• WORK ORDER: Look through the listing below for the string "there". Say how many lines hold it, and nothing else.

(Beginning of EXTRACTED MATERIAL)

(* ===== verification/XdpTable.v ===== *)
(** * The filter's decision table

    What the filter does with a frame, stated on the declared layout of frames and on the bytes of the transport header,
    without the program's functions: which reason a frame is dropped for, what it costs the budget, which
    counters it raises, and whether the lease enforces the drop. *)
From stdpp Require Import base option list gmap.
From S2P Require Import Prelude Machine XdpParse XdpFrame XdpFilter XdpProps XdpRun.
From Stdlib Require Import ZArith Lia.
Local Open Scope Z_scope.

(** ** Frames *)

Definition at_ (d : list Z) (i : Z) : Z := nth (Z.to_nat i) d 0.
Definition word (d : list Z) (i : Z) : Z := at_ d i * 256 + at_ d (i + 1).

(** An IP packet in a frame of the declared layout. *)
Definition ip_frame (d : list Z) (p : packet) : Prop := ipv4_frame d p \/ ipv6_frame d p.

(** A frame whose fixed IP header is there, so that its destination is known, but whose lengths are wrong: the
    reason and the destination. *)
Inductive damaged (d : list Z) : Z -> prefix_key -> Prop :=
| damaged_v4 macs tags pl :
    ether_wf macs tags -> d = ether macs tags 0x0800 ++ pl -> 20 <= frame_len pl -> at_ pl 0 / 16 = 4 ->
    (let header := at_ pl 0 mod 16 * 4 in
     header < 20 \/ word pl 2 < header \/ frame_len pl < header \/ frame_len pl < word pl 2) ->
    damaged d 2 (key_of 64 4 (take 4 (drop 16 pl)))
| damaged_v6 macs tags pl :
    ether_wf macs tags -> d = ether macs tags 0x86dd ++ pl -> 40 <= frame_len pl -> at_ pl 0 / 16 = 6 ->
    frame_len pl < 40 + word pl 4 ->
    damaged d 12 (key_of 160 6 (take 16 (drop 24 pl))).
(** ** Leaving a mode *)

(** Every signal that the mode has a band for is present, finite, and at or below [exit]; there is one. *)
Definition quiet (m : Z) (s : Signals) : Prop :=
  exists bands, bands <> [] /\ (exists name, MODES !! Z.to_nat m = Some name /\ thresholds cfg !! name = Some bands) /\
  forall n band, (n, band) ∈ bands -> exists v, s !! n = Some v /\ py_isfinite v = Some true /\ py_le v (exit band) = true.

Lemma all_below_true (s : Signals) (bands : Bands) :
  all_below s bands = Some true -> forall n band, (n, band) ∈ bands ->
  exists v, s !! n = Some v /\ py_isfinite v = Some true /\ py_le v (exit band) = true.
Proof using Type.
  induction bands as [| [n b] bands IH]; cbn [all_below]; intros E k band I; [now apply not_elem_of_nil in I |].
  destruct (s !! n) as [v |] eqn:V; [| discriminate]. destruct (py_isfinite v) as [f |] eqn:F; [| discriminate].
  cbn [mbind option_bind] in E. destruct (f && py_le v (exit b)) eqn:G; [| discriminate].
  apply elem_of_cons in I as [I | I]; [injection I as -> -> | now apply IH].
  breflect. subst f. exists v. now split_and!.
Qed.

Lemma below_exit_quiet (m : Z) (s : Signals) :
  NORMAL <= m -> below_exit cfg m s = Some true -> quiet m s.
Proof using Type.
  unfold NORMAL, below_exit, py_index. intros M E. destruct (Z.ltb_spec m 0); [lia |]. destruct (Z.ltb_spec m 0); [lia |].
  destruct (MODES !! Z.to_nat m) as [name |] eqn:N; [| discriminate]. cbn [mbind option_bind] in E. cbv zeta in E.
  destruct (bool_decide _) eqn:B in E; [discriminate |]. apply bool_decide_eq_false in B.
  destruct (thresholds cfg !! name) as [bands |] eqn:T; [| done]. exists bands. split_and!; [done | eauto |].
  now apply all_below_true.
Qed.

Lemma lately_impl (n : Z) (h : list (Signals * f64)) (P Q : Signals -> Prop) :
  (forall s, P s -> Q s) -> lately n h P -> lately n h Q.
Proof using Type. intros I [L F]. split; [done |]. eapply Forall_impl; [exact F |]. cbn. auto. Qed.

(** What a change of mode needs. *)
Definition falls_for (h : list (Signals * f64)) (a a' : Adaptive) (now : f64) : Prop :=
  (expired cfg a now = true /\ mode a' = ATTACK) \/
  (mode a' = mode a - 1 /\ elapsed_ge now (changed a) (cooldown_seconds cfg) = true /\
   lately (down_samples cfg) h (quiet (mode a))).
Definition rises_for (h : list (Signals * f64)) (s : Signals) (a a' : Adaptive) (now : f64) : Prop :=
  calls cfg s (mode a') /\
  (hurries cfg s (mode a') \/
   (elapsed_ge now (changed a) (default (cooldown_seconds cfg) (up_cooldown_seconds cfg)) = true /\
    lately (up_samples cfg) h (fun s => calls cfg s (mode a')))).
(* ===== verification/AdaptiveWitness.v ===== *)
(** * Instances of the mode machine's theorems

    A guarded configuration that freezes after two samples, thaws at its deadline and reopens in two stages. *)
From S2P Require Import Prelude Machine Float64 PyNum Adaptive AdaptiveProps AdaptiveRun.
From stdpp Require Import base option list gmap strings.
From Stdlib Require Import ZArith Lia.
Local Open Scope Z_scope.

Definition sample_band (hi lo : Z) : Band := mk_band (PyInt hi) (PyInt lo).
Definition sample_thresholds : gmap string Bands := list_to_map
  [("elevated", [("pps", sample_band 100 50)]); ("attack", [("pps", sample_band 1000 500)]);
   ("emergency", [("syn_per_second", sample_band 10 5); ("conntrack_percent", sample_band 90 50)])]%string.
Definition sample_attack : Budget := mk_budget 100 200.
Definition sample_recovery_key : RecoveryKey :=
  present (mk_recovery true [mk_stage 20 (mk_budget 16 32); mk_stage 30 (mk_budget 64 128)]).

Definition sample_adaptive (rec : RecoveryKey) : AdaptiveConfig :=
  mk_adaptive_config 2 2 5 None sample_thresholds
    {["emergency"%string := ["syn_per_second"; "conntrack_percent"]%string]} ∅ true rec 120 60.
Definition sample_budgets : gmap string Budget := list_to_map
  [("normal", mk_budget 0 0); ("elevated", mk_budget 1000 2000); ("attack", sample_attack); ("emergency", mk_budget 1 1)]%string.

Definition at_second (n : Z) : f64 := f64_of_Z n.
Definition flood : Signals := list_to_map [("syn_per_second", PyFloat (f64_of_Z 50)); ("conntrack_percent", PyInt 95)]%string.
Definition calm : Signals := {["pps"%string := PyFloat (f64_of_Z 3)]}.

Lemma sample_adaptive_valid (rec : RecoveryKey) :
  rec = null \/ rec = sample_recovery_key -> validate_adaptive sample_attack (sample_adaptive rec) = true.
Proof. intros [-> | ->]; vm_compute; reflexivity. Qed.

(** The state after a list of samples, oldest first. *)
Definition state_after (rec : RecoveryKey) (l : list (Signals * f64)) : Adaptive :=
  default (Adaptive_init (at_second 0)) (adaptive_run (sample_adaptive rec) (Adaptive_init (at_second 0)) l).

Lemma reached_run (cfg : AdaptiveConfig) (t0 : f64) (l h : list (Signals * f64)) (a b : Adaptive) :
  reached cfg t0 h a -> adaptive_run cfg a l = Some b -> reached cfg t0 (rev l ++ h) b.
Proof.
  revert h a. induction l as [| [s now] l IH]; cbn [adaptive_run rev]; intros h a R E; [now injection E as <- |].
  destruct (sample cfg a s now) as [a' |] eqn:E'; [| discriminate]. cbn [mbind option_bind] in E.
  rewrite <- app_assoc. apply (IH _ a'); [now apply (reached_sample cfg t0 h a) | done].
Qed.

Lemma state_reached (rec : RecoveryKey) (l : list (Signals * f64)) :
  is_Some (adaptive_run (sample_adaptive rec) (Adaptive_init (at_second 0)) l) ->
  reached (sample_adaptive rec) (at_second 0) (rev l) (state_after rec l).
Proof.
  intros [b E]. unfold state_after. rewrite E. cbn [default]. rewrite <- (app_nil_r (rev l)).
  apply (reached_run _ _ _ _ (Adaptive_init (at_second 0))); [constructor | exact E].
Qed.

(** Frozen at 20 seconds; thawed and probing from 200. *)
Definition frozen_at : list (Signals * f64) := [(flood, at_second 10); (flood, at_second 20)].
Definition probing_at : list (Signals * f64) := frozen_at ++ [(calm, at_second 200)].

Lemma frozen_reached (rec : RecoveryKey) :
  rec = null \/ rec = sample_recovery_key -> reached (sample_adaptive rec) (at_second 0) (rev frozen_at) (state_after rec frozen_at).
Proof. intros [-> | ->]; apply state_reached; vm_compute; eauto. Qed.
Lemma probing_reached :
  reached (sample_adaptive sample_recovery_key) (at_second 0) (rev probing_at) (state_after sample_recovery_key probing_at).
Proof. apply state_reached; vm_compute; eauto. Qed.

(** ** Instances *)

Lemma calm_readable : readable calm.
Proof.
  intros n v V. unfold calm in V. apply lookup_singleton_Some in V as [_ <-]. vm_compute. discriminate.
Qed.

(** The freeze itself, after two samples. *)
Lemma adaptive_hysteresis_witness :
  let a := state_after sample_recovery_key [(flood, at_second 10)] in
  exists a', sample (sample_adaptive sample_recovery_key) a flood (at_second 20) = Some a' /\ mode a < mode a' /\
    rises_for (sample_adaptive sample_recovery_key) [(flood, at_second 20); (flood, at_second 10)] flood a a' (at_second 20).
Proof.
  intros a. exists (state_after sample_recovery_key frozen_at).
  assert (E : sample (sample_adaptive sample_recovery_key) a flood (at_second 20) = Some (state_after sample_recovery_key frozen_at))
    by (vm_compute; reflexivity).
  assert (R : reached (sample_adaptive sample_recovery_key) (at_second 0) [(flood, at_second 10)] a)
    by (apply (state_reached sample_recovery_key [(flood, at_second 10)]); vm_compute; eauto).
  assert (L : mode a < mode (state_after sample_recovery_key frozen_at)) by (vm_compute; reflexivity).
  split_and!; [exact E | exact L |].
  apply (adaptive_hysteresis (sample_adaptive sample_recovery_key) sample_attack (at_second 0) [(flood, at_second 10)] a
    (state_after sample_recovery_key frozen_at) flood (at_second 20) (sample_adaptive_valid _ (or_intror eq_refl)) R E). exact L.
Defined.

Lemma adaptive_emergency_guarded_witness :
  exists n p, n ∈ traffic /\ p ∈ pressure /\
    high (sample_adaptive sample_recovery_key) flood "emergency" n /\ high (sample_adaptive sample_recovery_key) flood "emergency" p.
Proof.
  assert (R : reached (sample_adaptive sample_recovery_key) (at_second 0) [(flood, at_second 10)]
    (state_after sample_recovery_key [(flood, at_second 10)]))
    by (apply (state_reached sample_recovery_key [(flood, at_second 10)]); vm_compute; eauto).
  destruct (adaptive_emergency_guarded (sample_adaptive sample_recovery_key) sample_attack (at_second 0) [(flood, at_second 10)]
    (state_after sample_recovery_key [(flood, at_second 10)]) (state_after sample_recovery_key frozen_at) flood (at_second 20)
    (sample_adaptive_valid _ (or_intror eq_refl)) R) as (_ & _ & X); [vm_compute; reflexivity | vm_compute; discriminate
    | vm_compute; reflexivity | exact X].
Defined.

(** The deadline passes during the flood, and another sample of it does not freeze again. *)
Lemma adaptive_emergency_ends_witness :
  exists a', sample (sample_adaptive sample_recovery_key) (state_after sample_recovery_key frozen_at) flood (at_second 140) = Some a' /\
    mode a' = ATTACK.
Proof.
  destruct (adaptive_emergency_ends (sample_adaptive sample_recovery_key) sample_attack (at_second 0) (rev frozen_at)
    (state_after sample_recovery_key frozen_at) flood (at_second 140) (sample_adaptive_valid _ (or_intror eq_refl)) ltac:(discriminate)
    (frozen_reached _ (or_intror eq_refl)) ltac:(vm_compute; reflexivity)) as [X _].
  destruct X as (a' & E & M & _); [vm_compute; reflexivity |]. exists a'. now split.
Defined.

Lemma adaptive_blind_witness :
  exists a', sample (sample_adaptive sample_recovery_key) (state_after sample_recovery_key probing_at) ∅ (at_second 210) = Some a' /\
    mode a' = ATTACK /\ recovery_since a' = at_second 210.
Proof.
  destruct (adaptive_blind (sample_adaptive sample_recovery_key) sample_attack (at_second 0) (rev probing_at)
    (state_after sample_recovery_key probing_at) ∅ (at_second 210) (sample_adaptive_valid _ (or_intror eq_refl)) probing_reached)
    as (a' & E & M & _ & _ & _ & P).
  - intros n v V. rewrite lookup_empty in V. discriminate.
  - vm_compute. reflexivity.
  - exists a'. split_and!; [exact E | rewrite M; vm_compute; reflexivity | apply P].
Defined.

Lemma adaptive_budget_witness :
  exists b, syn_budget (sample_adaptive sample_recovery_key) (state_after sample_recovery_key probing_at) sample_budgets = Some b /\
    rate b = 16.
Proof.
  destruct (adaptive_budget (sample_adaptive sample_recovery_key) sample_budgets sample_attack (at_second 0) (rev probing_at)
    (state_after sample_recovery_key probing_at) (sample_adaptive_valid _ (or_intror eq_refl)) probing_reached) as (b & E & _).
  - intros m M. cbn in M. repeat (apply elem_of_cons in M as [-> | M]; [vm_compute; eauto |]). now apply not_elem_of_nil in M.
  - reflexivity.
  - exists b. split; [exact E |]. vm_compute in E. now injection E as <-.
Defined.

(** A quiet sample after twenty seconds moves on to the second stage. *)
Lemma adaptive_probe_witness :
  exists a' t it, sample (sample_adaptive sample_recovery_key) (state_after sample_recovery_key probing_at) calm (at_second 221) = Some a' /\
    targets (sample_adaptive sample_recovery_key) (state_after sample_recovery_key probing_at) calm (at_second 221) = Some (t, it) /\
    recovery_index a' = 1.
Proof.
  assert (E : is_Some (sample (sample_adaptive sample_recovery_key) (state_after sample_recovery_key probing_at) calm (at_second 221)))
    by (vm_compute; eauto).
  destruct E as [a' E].
  destruct (adaptive_probe (sample_adaptive sample_recovery_key) sample_attack (at_second 0) (rev probing_at)
    (state_after sample_recovery_key probing_at) a' calm (at_second 221) (sample_adaptive_valid _ (or_intror eq_refl)) probing_reached
    ltac:(vm_compute; reflexivity) E) as (t & it & T & _).
  exists a', t, it. split_and!; [exact E | exact T |]. vm_compute in E. now injection E as <-.
Defined.

(** A validated configuration whose recovery is [null] raises at the deadline. *)
Lemma adaptive_raises_witness :
  validate_adaptive sample_attack (sample_adaptive null) = true /\
  sample (sample_adaptive null) (state_after null frozen_at) calm (at_second 140) = None.
Proof.
  split; [exact (sample_adaptive_valid _ (or_introl eq_refl)) |].
  apply (adaptive_raises (sample_adaptive null) sample_attack (at_second 0) (rev frozen_at) (state_after null frozen_at) calm
    (at_second 140) (sample_adaptive_valid _ (or_introl eq_refl)) (frozen_reached _ (or_introl eq_refl)) calm_readable);
    [reflexivity | vm_compute; reflexivity].
Defined.

(** ** A sample that calls for EMERGENCY keeps the stage

    In the second stage a flood, in which the signal of ATTACK is missing and those of EMERGENCY are high, does
    not go back to the first stage while the freeze is not confirmed. *)
Lemma overload_keeps_stage :
  let a := state_after sample_recovery_key (probing_at ++ [(calm, at_second 221)]) in
  recovery_index a = 1 /\ below_exit (sample_adaptive sample_recovery_key) ATTACK flood = Some false /\
  (fun a' => (mode a', recovery_index a')) <$> sample (sample_adaptive sample_recovery_key) a flood (at_second 300) = Some (ATTACK, 1).
Proof. vm_compute. auto. Qed.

(End of EXTRACTED MATERIAL)

• EXPECTED OUTPUT: 2